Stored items
(** The entry of a photo id holds the variables of every slide that
    shows it. *)
Lemma utilisations_couvre i photo_ids tags photo_id :
  slides !! i = Some (photo_ids, tags) → photo_id ∈ photo_ids →
  ∃ us, assoc (utilisations_photo x slides) photo_id = Some us
        ∧ ∀ pos, (pos < n)%nat → x i pos ∈ us.
Proof.
  intros Hi Hid. unfold utilisations_photo. fold n.
  set (Q := λ d : list (nat * list Var),
              ∃ us, assoc d photo_id = Some us ∧ ∀ pos, (pos < n)%nat → x i pos ∈ us).
  assert (∀ k j d, Q d → Q (etendre k (ligne j) d)) as Hstable.
  { intros k j d (us & Hus & Hcov). unfold Q. rewrite assoc_etendre.
    case_decide; subst; [|eauto].
    rewrite Hus. simpl. eexists; split; [done|].
    intros pos Hpos. apply elem_of_app; left; auto. }
  assert (∀ ids j d, Q d →
            Q (foldl (λ d photo_id, etendre photo_id (ligne j) d) d ids)) as Hstable'.
  { induction ids as [|k ids IH]; intros j d HQ; simpl; [done|].
    apply IH, Hstable, HQ. }
  assert (∀ ids d, photo_id ∈ ids →
            Q (foldl (λ d photo_id, etendre photo_id (ligne i) d) d ids)) as Hreach.
  { induction ids as [|k ids IH]; intros d Hin; simpl.
    - by apply elem_of_nil in Hin.
    - apply elem_of_cons in Hin as [<-|Hin]; [|by apply IH].
      apply Hstable'. unfold Q. rewrite assoc_etendre.
      case_decide; [|done]. eexists; split; [done|].
      intros pos Hpos. apply elem_of_app; right.
      apply list_elem_of_fmap. exists pos. split; [done|].
      apply elem_of_seq. lia. }
  assert ((i, (photo_ids, tags)) ∈ imap (λ slide_idx s, (slide_idx, s)) slides) as Hin.
  { apply list_elem_of_lookup. exists i. apply list_lookup_imap_Some. eauto. }
  revert Hin. generalize (imap (λ slide_idx s, (slide_idx, s)) slides).
  generalize (@nil (nat * list Var)).
  intros d l. revert d. induction l as [|[j [ids t]] l IH]; intros d Hin; simpl.
  - by apply elem_of_nil in Hin.
  - apply elem_of_cons in Hin as [[= <- <- <-]|Hin]; [|by apply IH].
    fold (ligne i).
    generalize (foldl (λ d photo_id, etendre photo_id (ligne i) d) d photo_ids)
               (Hreach photo_ids d Hid).
    clear -Hstable'. revert l. 
    induction l as [|[j [ids t]] l IH]; intros d HQ; simpl; [done|].
    apply IH. fold (ligne j). by apply Hstable'.
Qed.

(** Every variable stored in the dictionary is a variable of some slide
    of the list at some position. *)
Lemma utilisations_bornees photo_id us v :
  (photo_id, us) ∈ utilisations_photo x slides → v ∈ us →
  ∃ i pos, (i < n)%nat ∧ (pos < n)%nat ∧ v = x i pos.
Proof.
  unfold utilisations_photo. fold n.
  set (P := λ d : list (nat * list Var),
              ∀ k us v, (k, us) ∈ d → v ∈ us →
                ∃ i pos, (i < n)%nat ∧ (pos < n)%nat ∧ v = x i pos).
  assert (∀ k j d, (j < n)%nat → P d → P (etendre k (ligne j) d)) as Hstable.
  { intros k j d Hj HP k' us' v' Hin Hv.
    apply elem_of_etendre in Hin as [Hin|(-> & l & -> & Hl)]; [by eapply HP|].
    apply elem_of_app in Hv as [Hv|Hv].
    - destruct Hl as [->|Hl]; [by apply elem_of_nil in Hv|by eapply HP].
    - apply list_elem_of_fmap in Hv as (pos & -> & Hpos).
      apply elem_of_seq in Hpos. exists j, pos. repeat split; [done|lia]. }
  assert (∀ ids j d, (j < n)%nat → P d →
            P (foldl (λ d photo_id, etendre photo_id (ligne j) d) d ids)) as Hstable'.
  { induction ids as [|k ids IH]; intros j d Hj HP; simpl; [done|].
    by apply IH, Hstable. }
  assert (∀ (l : list (nat * slide)) d, (∀ j s, (j, s) ∈ l → (j < n)%nat) → P d →
            P (foldl (λ d '(slide_idx, (photo_ids, _)),
                 foldl (λ d photo_id,
                   etendre photo_id ((λ pos, x slide_idx pos) <$> seq 0 n) d)
                   d photo_ids) d l)) as Hfold.
  { induction l as [|[j [ids t]] l IH]; intros d Hl HP; simpl; [done|].
    apply IH; [intros; eapply Hl; by right|].
    fold (ligne j). apply Hstable'; [|done]. eapply Hl; left. }
  intros Hin Hv. eapply (Hfold _ []); [| |exact Hin|exact Hv].
  - intros j s [j' Hj]%list_elem_of_lookup.
    apply list_lookup_imap_Some in Hj as (s' & Hj & [= -> ->]).
    by apply lookup_lt_Some in Hj.
  - intros ??? []%elem_of_nil.
Qed.

End uses.

End modele.

(** ** Values of linear expressions *)

Section valeurs.

Variable X : Var → Q.

Lemma valeur_pos e : (∀ v, v ∈ e → (0 <= X v)%Q) → (0 <= valeur X e)%Q.
Proof.
  induction e as [|v e IH]; intros Hpos; simpl; [lra|].
  assert (0 <= X v)%Q by (apply Hpos; left).
  assert (0 <= valeur X e)%Q by (apply IH; intros; apply Hpos; by right).
  lra.
Qed.

Lemma valeur_minore e a :
  (∀ v, v ∈ e → (0 <= X v)%Q) → a ∈ e → (X a <= valeur X e)%Q.
Proof.
  induction e as [|v e IH]; intros Hpos Ha; simpl.
  - by apply elem_of_nil in Ha.
  - assert (0 <= X v)%Q by (apply Hpos; left).
    assert (0 <= valeur X e)%Q by (apply valeur_pos; intros; apply Hpos; by right).
    apply elem_of_cons in Ha as [->|Ha]; [lra|].
    assert (X a <= valeur X e)%Q by (apply IH; [intros; apply Hpos; by right|done]).
    lra.
Qed.

(** Two different variables of an expression weigh at most its value. *)
Lemma valeur_minore2 e a b :
  (∀ v, v ∈ e → (0 <= X v)%Q) → a ∈ e → b ∈ e → a ≠ b →
  (X a + X b <= valeur X e)%Q.
Proof.
  induction e as [|v e IH]; intros Hpos Ha Hb Hab; simpl.
  - by apply elem_of_nil in Ha.
  - assert (0 <= X v)%Q by (apply Hpos; left).
    assert (∀ v, v ∈ e → (0 <= X v)%Q) as Hpos' by (intros; apply Hpos; by right).
    apply elem_of_cons in Ha as [->|Ha]; apply elem_of_cons in Hb as [->|Hb].
    + done.
    + pose proof (valeur_minore e b Hpos' Hb). lra.
    + pose proof (valeur_minore e a Hpos' Ha). lra.
    + pose proof (IH Hpos' Ha Hb Hab). lra.
Qed.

WHAT IS BEING ASKED: The count of lines in the records above holding the word "eapply" should be reported as a number, with nothing added.

EXERCISE RESPONSE: 5